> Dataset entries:
***

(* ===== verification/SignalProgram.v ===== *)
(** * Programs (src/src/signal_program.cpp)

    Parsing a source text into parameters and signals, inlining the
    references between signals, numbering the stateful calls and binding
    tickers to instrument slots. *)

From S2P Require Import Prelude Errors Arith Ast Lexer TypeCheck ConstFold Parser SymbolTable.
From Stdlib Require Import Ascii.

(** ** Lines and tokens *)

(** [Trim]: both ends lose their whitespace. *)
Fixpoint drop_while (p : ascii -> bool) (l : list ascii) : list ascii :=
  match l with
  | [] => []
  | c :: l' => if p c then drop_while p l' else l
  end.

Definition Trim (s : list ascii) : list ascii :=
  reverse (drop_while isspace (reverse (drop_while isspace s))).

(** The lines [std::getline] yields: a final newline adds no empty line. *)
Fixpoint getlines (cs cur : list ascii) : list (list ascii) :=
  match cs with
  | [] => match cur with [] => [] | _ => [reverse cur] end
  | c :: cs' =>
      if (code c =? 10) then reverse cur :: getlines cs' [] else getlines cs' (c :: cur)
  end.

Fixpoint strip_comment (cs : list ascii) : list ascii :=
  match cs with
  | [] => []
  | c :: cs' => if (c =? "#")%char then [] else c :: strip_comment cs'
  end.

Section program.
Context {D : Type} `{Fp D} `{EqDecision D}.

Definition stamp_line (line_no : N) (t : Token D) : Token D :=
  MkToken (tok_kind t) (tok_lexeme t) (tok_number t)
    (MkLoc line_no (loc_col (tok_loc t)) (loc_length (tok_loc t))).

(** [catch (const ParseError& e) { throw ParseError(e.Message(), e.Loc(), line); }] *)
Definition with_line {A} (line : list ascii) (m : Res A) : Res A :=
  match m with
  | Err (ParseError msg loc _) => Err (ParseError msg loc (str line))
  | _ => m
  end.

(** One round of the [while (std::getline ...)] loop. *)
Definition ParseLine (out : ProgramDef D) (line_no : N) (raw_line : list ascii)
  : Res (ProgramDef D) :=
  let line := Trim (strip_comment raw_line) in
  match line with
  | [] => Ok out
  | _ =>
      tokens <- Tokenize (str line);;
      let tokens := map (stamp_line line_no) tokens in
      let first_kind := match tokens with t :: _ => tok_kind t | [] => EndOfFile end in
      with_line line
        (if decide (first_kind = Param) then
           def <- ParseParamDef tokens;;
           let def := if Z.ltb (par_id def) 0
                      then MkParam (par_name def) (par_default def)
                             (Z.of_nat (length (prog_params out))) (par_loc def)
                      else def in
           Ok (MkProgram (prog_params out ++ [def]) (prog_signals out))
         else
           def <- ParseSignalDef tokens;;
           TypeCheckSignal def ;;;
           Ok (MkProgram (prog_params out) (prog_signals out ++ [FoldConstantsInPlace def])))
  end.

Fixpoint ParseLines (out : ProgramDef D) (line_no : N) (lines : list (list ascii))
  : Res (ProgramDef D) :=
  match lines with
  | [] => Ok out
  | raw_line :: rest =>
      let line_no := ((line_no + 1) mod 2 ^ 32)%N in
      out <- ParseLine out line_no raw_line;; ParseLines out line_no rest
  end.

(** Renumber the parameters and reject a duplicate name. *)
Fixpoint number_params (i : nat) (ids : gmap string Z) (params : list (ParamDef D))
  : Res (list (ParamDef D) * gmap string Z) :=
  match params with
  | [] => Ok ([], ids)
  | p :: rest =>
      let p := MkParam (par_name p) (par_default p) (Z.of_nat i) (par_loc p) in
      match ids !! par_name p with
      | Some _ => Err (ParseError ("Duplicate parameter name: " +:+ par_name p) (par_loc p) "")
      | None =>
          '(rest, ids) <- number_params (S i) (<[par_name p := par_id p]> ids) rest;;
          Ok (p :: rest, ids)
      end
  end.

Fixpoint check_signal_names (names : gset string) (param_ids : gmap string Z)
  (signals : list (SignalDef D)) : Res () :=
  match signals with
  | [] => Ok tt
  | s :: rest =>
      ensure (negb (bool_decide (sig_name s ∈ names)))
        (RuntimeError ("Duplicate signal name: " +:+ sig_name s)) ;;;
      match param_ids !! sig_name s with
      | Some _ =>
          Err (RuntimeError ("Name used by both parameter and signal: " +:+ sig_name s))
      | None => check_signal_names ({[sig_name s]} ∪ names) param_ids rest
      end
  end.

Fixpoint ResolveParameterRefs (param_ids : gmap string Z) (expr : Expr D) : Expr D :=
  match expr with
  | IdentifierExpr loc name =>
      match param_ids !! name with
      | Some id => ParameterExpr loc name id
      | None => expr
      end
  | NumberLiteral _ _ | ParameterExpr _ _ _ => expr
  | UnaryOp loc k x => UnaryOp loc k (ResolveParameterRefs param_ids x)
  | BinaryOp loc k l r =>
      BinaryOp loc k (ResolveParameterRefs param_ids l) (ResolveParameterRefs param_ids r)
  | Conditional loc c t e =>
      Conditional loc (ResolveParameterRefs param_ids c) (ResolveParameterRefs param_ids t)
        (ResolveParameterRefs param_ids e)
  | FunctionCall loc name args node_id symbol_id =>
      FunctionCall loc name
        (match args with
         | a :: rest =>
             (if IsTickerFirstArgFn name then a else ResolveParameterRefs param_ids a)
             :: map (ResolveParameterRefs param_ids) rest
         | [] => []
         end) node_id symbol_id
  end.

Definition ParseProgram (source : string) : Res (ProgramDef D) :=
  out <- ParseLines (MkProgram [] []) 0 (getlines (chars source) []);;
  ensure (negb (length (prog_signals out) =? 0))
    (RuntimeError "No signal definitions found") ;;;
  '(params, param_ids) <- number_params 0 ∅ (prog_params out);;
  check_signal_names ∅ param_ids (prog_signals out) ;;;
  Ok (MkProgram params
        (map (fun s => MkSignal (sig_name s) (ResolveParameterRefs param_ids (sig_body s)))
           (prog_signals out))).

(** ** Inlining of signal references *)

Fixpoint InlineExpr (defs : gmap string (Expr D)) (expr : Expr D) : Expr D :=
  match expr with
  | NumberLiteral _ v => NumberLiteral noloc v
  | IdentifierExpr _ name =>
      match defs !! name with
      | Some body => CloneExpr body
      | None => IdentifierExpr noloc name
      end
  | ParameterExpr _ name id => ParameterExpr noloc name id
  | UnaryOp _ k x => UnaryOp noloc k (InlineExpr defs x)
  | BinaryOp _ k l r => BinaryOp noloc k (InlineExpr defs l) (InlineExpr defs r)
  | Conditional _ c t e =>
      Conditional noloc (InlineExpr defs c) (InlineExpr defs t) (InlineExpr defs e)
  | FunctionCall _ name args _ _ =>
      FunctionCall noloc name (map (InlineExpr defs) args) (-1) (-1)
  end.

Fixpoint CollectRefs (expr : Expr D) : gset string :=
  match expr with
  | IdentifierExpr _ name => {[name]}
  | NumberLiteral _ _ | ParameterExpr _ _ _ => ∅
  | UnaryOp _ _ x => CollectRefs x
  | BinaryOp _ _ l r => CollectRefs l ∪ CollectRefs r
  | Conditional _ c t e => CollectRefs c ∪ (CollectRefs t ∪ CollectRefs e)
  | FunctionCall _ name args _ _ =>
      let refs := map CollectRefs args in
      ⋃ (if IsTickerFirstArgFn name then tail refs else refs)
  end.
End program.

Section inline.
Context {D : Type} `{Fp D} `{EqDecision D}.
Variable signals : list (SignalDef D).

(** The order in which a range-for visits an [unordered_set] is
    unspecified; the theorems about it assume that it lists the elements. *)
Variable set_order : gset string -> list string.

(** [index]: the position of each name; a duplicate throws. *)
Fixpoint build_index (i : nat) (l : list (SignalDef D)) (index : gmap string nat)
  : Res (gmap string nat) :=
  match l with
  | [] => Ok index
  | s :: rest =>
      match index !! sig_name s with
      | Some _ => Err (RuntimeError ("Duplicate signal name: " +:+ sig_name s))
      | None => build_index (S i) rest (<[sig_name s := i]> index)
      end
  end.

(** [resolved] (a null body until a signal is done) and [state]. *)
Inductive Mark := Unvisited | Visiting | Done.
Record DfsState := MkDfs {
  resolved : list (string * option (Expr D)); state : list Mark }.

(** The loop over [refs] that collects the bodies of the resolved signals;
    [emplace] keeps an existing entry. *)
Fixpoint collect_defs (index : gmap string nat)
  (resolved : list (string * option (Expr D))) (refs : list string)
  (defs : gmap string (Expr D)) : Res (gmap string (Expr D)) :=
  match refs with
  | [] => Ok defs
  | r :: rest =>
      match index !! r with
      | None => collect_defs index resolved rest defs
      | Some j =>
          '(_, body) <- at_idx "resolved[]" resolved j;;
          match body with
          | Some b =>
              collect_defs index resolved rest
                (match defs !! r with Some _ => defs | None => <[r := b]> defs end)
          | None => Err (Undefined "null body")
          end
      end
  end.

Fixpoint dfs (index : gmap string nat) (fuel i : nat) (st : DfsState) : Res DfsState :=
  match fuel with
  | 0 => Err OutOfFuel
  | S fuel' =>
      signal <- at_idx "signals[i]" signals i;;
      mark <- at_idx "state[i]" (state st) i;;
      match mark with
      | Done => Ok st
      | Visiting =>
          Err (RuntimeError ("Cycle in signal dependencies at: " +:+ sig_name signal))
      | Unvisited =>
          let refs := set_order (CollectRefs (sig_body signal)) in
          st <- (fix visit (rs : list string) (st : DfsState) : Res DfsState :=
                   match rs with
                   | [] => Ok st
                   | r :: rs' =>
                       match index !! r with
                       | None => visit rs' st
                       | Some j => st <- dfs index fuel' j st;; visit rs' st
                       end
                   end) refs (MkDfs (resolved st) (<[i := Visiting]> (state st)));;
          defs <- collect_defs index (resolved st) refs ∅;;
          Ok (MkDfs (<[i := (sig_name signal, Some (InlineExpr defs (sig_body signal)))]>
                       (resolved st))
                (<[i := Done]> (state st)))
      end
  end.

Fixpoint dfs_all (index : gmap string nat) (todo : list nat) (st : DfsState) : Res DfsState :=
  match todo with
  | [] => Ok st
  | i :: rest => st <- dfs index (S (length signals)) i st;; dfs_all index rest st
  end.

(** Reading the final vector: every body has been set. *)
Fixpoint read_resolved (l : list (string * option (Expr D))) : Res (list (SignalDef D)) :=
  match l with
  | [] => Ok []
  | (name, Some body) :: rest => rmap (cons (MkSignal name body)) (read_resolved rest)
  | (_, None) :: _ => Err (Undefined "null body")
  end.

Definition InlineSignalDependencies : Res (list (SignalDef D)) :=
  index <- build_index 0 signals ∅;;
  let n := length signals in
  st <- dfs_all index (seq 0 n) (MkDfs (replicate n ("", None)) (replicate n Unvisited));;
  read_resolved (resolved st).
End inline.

***

In the entries above, the lines between the one holding "let p := MkParam" and the one holding "out <- ParseLines", inclusive, are to be printed exactly as written, and those alone.

> Finished task:
      let p := MkParam (par_name p) (par_default p) (Z.of_nat i) (par_loc p) in
      match ids !! par_name p with
      | Some _ => Err (ParseError ("Duplicate parameter name: " +:+ par_name p) (par_loc p) "")
      | None =>
          '(rest, ids) <- number_params (S i) (<[par_name p := par_id p]> ids) rest;;
          Ok (p :: rest, ids)
      end
  end.

Fixpoint check_signal_names (names : gset string) (param_ids : gmap string Z)
  (signals : list (SignalDef D)) : Res () :=
  match signals with
  | [] => Ok tt
  | s :: rest =>
      ensure (negb (bool_decide (sig_name s ∈ names)))
        (RuntimeError ("Duplicate signal name: " +:+ sig_name s)) ;;;
      match param_ids !! sig_name s with
      | Some _ =>
          Err (RuntimeError ("Name used by both parameter and signal: " +:+ sig_name s))
      | None => check_signal_names ({[sig_name s]} ∪ names) param_ids rest
      end
  end.

Fixpoint ResolveParameterRefs (param_ids : gmap string Z) (expr : Expr D) : Expr D :=
  match expr with
  | IdentifierExpr loc name =>
      match param_ids !! name with
      | Some id => ParameterExpr loc name id
      | None => expr
      end
  | NumberLiteral _ _ | ParameterExpr _ _ _ => expr
  | UnaryOp loc k x => UnaryOp loc k (ResolveParameterRefs param_ids x)
  | BinaryOp loc k l r =>
      BinaryOp loc k (ResolveParameterRefs param_ids l) (ResolveParameterRefs param_ids r)
  | Conditional loc c t e =>
      Conditional loc (ResolveParameterRefs param_ids c) (ResolveParameterRefs param_ids t)
        (ResolveParameterRefs param_ids e)
  | FunctionCall loc name args node_id symbol_id =>
      FunctionCall loc name
        (match args with
         | a :: rest =>
             (if IsTickerFirstArgFn name then a else ResolveParameterRefs param_ids a)
             :: map (ResolveParameterRefs param_ids) rest
         | [] => []
         end) node_id symbol_id
  end.

Definition ParseProgram (source : string) : Res (ProgramDef D) :=
  out <- ParseLines (MkProgram [] []) 0 (getlines (chars source) []);;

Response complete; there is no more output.